Section VII—Arguments Against R&D Cost Transparency—addresses two arguments against reform and concludes that neither should stand in the way of the NIH disclosing this data. The first argument we address is that the administrative burden associated with additional reporting is too high. We believe that cost disclosure will not be especially burdensome because the NIH already requires its grantees to report disaggregated costs, which means grantees already track and the NIH already possesses disaggregated cost data on extramural research. Though we know less about how the NIH tracks its intramural research costs, it is reasonable to expect it to at least do so on the same level it requires of grantees. Finally, the societal benefits of sharing cost information far outweigh potential added costs of reporting. The second argument we address is that cost information on NIH-funded clinical trials is a trade secret or confidential commercial information. Cost data on intramural research conducted exclusively by the NIH, a government agency, cannot be considered a trade secret or confidential commercial information. For extramural grants, HHS and NIH rules, court decisions, and FOIA precedent all agree that clinical trial cost information does not qualify as a trade secret or confidential commercial information and can be disclosed.
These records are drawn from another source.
(** * Lead-stitcher: the matching and attribution engine

    A shallow embedding of [backend/src/services/matcher.ts] (candidate
    generation, candidate resolution, the lead ledger, attribution
    recomputation and the [runMatch] orchestrator) and of
    [validatePolicyYaml] from [backend/src/routes/policies.ts], together
    with the properties the specification states about them.

    Conventions of the embedding.
    - A JavaScript [Date] is its [getTime()] value, an integer number of
      milliseconds ([Z]).
    - A JavaScript [number] read from the policy (windows, weights,
      confidence values), a similarity score or an amount is a rational
      ([Q]); not-a-number and the infinities are outside the model.
    - A string is a [string] of the Standard Library; [toLowerCase] acts on
      the ASCII letters.
    - An optional field or a nullable column is an [option]; the
      truthiness test of JavaScript on it is [truthy].
    - The database is a record of tables (lists of rows, in insertion
      order); every [await db...] is one step of the state-and-exception
      monad [M], and may be rejected by the runtime. *)

From Stdlib Require Import ZArith QArith Qround List String Ascii Bool Lia Lqa.
From Stdlib Require Import Permutation.
From Stdlib Require Import DecimalString.
Import ListNotations.

Local Open Scope string_scope.
Local Open Scope Z_scope.
Local Open Scope list_scope.

(* ================================================================== *)
(** * JavaScript values *)

Module Js.

(** [s.toLowerCase()], on ASCII letters. *)
Definition lower_ascii (c : ascii) : ascii :=
  let n := nat_of_ascii c in
  if (Nat.leb 65 n && Nat.leb n 90)%bool then ascii_of_nat (n + 32) else c.

Fixpoint toLowerCase (s : string) : string :=
  match s with
  | EmptyString => EmptyString
  | String c s' => String (lower_ascii c) (toLowerCase s')
  end.

(** White space removed by [s.trim()]: space, tab, line feed, vertical tab,
    form feed, carriage return. *)
Definition is_space (c : ascii) : bool :=
  let n := nat_of_ascii c in
  (Nat.eqb n 32 || (Nat.leb 9 n && Nat.leb n 13))%bool.

Fixpoint trimStart (s : string) : string :=
  match s with
  | EmptyString => EmptyString
  | String c s' => if is_space c then trimStart s' else s
  end.

Fixpoint trimEnd (s : string) : string :=
  match s with
  | EmptyString => EmptyString
  | String c s' =>
      match trimEnd s' with
      | EmptyString => if is_space c then EmptyString else String c EmptyString
      | t => String c t
      end
  end.

Definition trim (s : string) : string := trimEnd (trimStart s).

(** [s.includes(t)]: [t] occurs in [s] as a substring. *)
Fixpoint includes (s t : string) : bool :=
  if String.prefix t s then true
  else match s with
       | EmptyString => false
       | String _ s' => includes s' t
       end.

(** Truthiness of an optional string: present and not empty. *)
Definition truthy (o : option string) : bool :=
  match o with
  | Some (String _ _) => true
  | _ => false
  end.

(** [o || d] on an optional string. *)
Definition or_default (o : option string) (d : string) : string :=
  match o with
  | Some (String c s) => String c s
  | _ => d
  end.

(** [arr.includes(x)] on an array of strings. *)
Definition str_in (x : string) (l : list string) : bool :=
  existsb (String.eqb x) l.

(** Template-literal rendering of an integer. *)
Definition string_of_Z (z : Z) : string :=
  NilZero.string_of_int (Z.to_int z).

(** [x.toFixed(2)]: the nearest hundredth, the larger one on a tie. *)
Definition two_digits (n : Z) : string :=
  if n <? 10 then ("0" ++ string_of_Z n)%string else string_of_Z n.

Definition toFixed2 (x : Q) : string :=
  let n := Qfloor (x * 100 + (1 # 2)) in
  let a := Z.abs n in
  let sign := if n <? 0 then "-" else "" in
  let whole := string_of_Z (a / 100) in
  let cents := two_digits (a mod 100) in
  (sign ++ whole ++ "." ++ cents)%string.

End Js.

(* ================================================================== *)
(** * Data model *)

(** The five attribution modes of [PolicyConfig]. *)
Inductive AttributionMode : Type :=
  | paid_last | first_touch | last_touch | call_first | equal_weight.

Record Windows : Type := {
  w_phone_exact : Q;
  w_email_exact : Q;
  w_click_chain : Q;
  w_fuzzy_match : Q
}.

Record Weights : Type := {
  wt_phone_exact : Q;
  wt_email_exact : Q;
  wt_click_chain : Q;
  wt_fuzzy_match : Q
}.

Record ConfidenceRules : Type := {
  two_deterministic : Q;
  one_deterministic : Q;
  click_only : Q;
  fuzzy_only : Q
}.

Record PolicyConfig : Type := {
  policy_name : string;
  attribution_mode : AttributionMode;
  windows : Windows;
  weights : Weights;
  tie_breakers : list string;
  confidence_rules : ConfidenceRules
}.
This suggests that the agency is well within its legal authority to disclose detailed clinical trial cost information. We also address a related argument, primarily raised by industry, that even if it is not legally protected information, disclosure of costs will harm the competitive position of drug developers. We doubt this is the case, because much of this information is already available through publicly disclosed SEC filings. As applied to the NIH, we recognize that grantees compete for grants and awards but believe it is fair to require such reporting for researchers who receive public funding.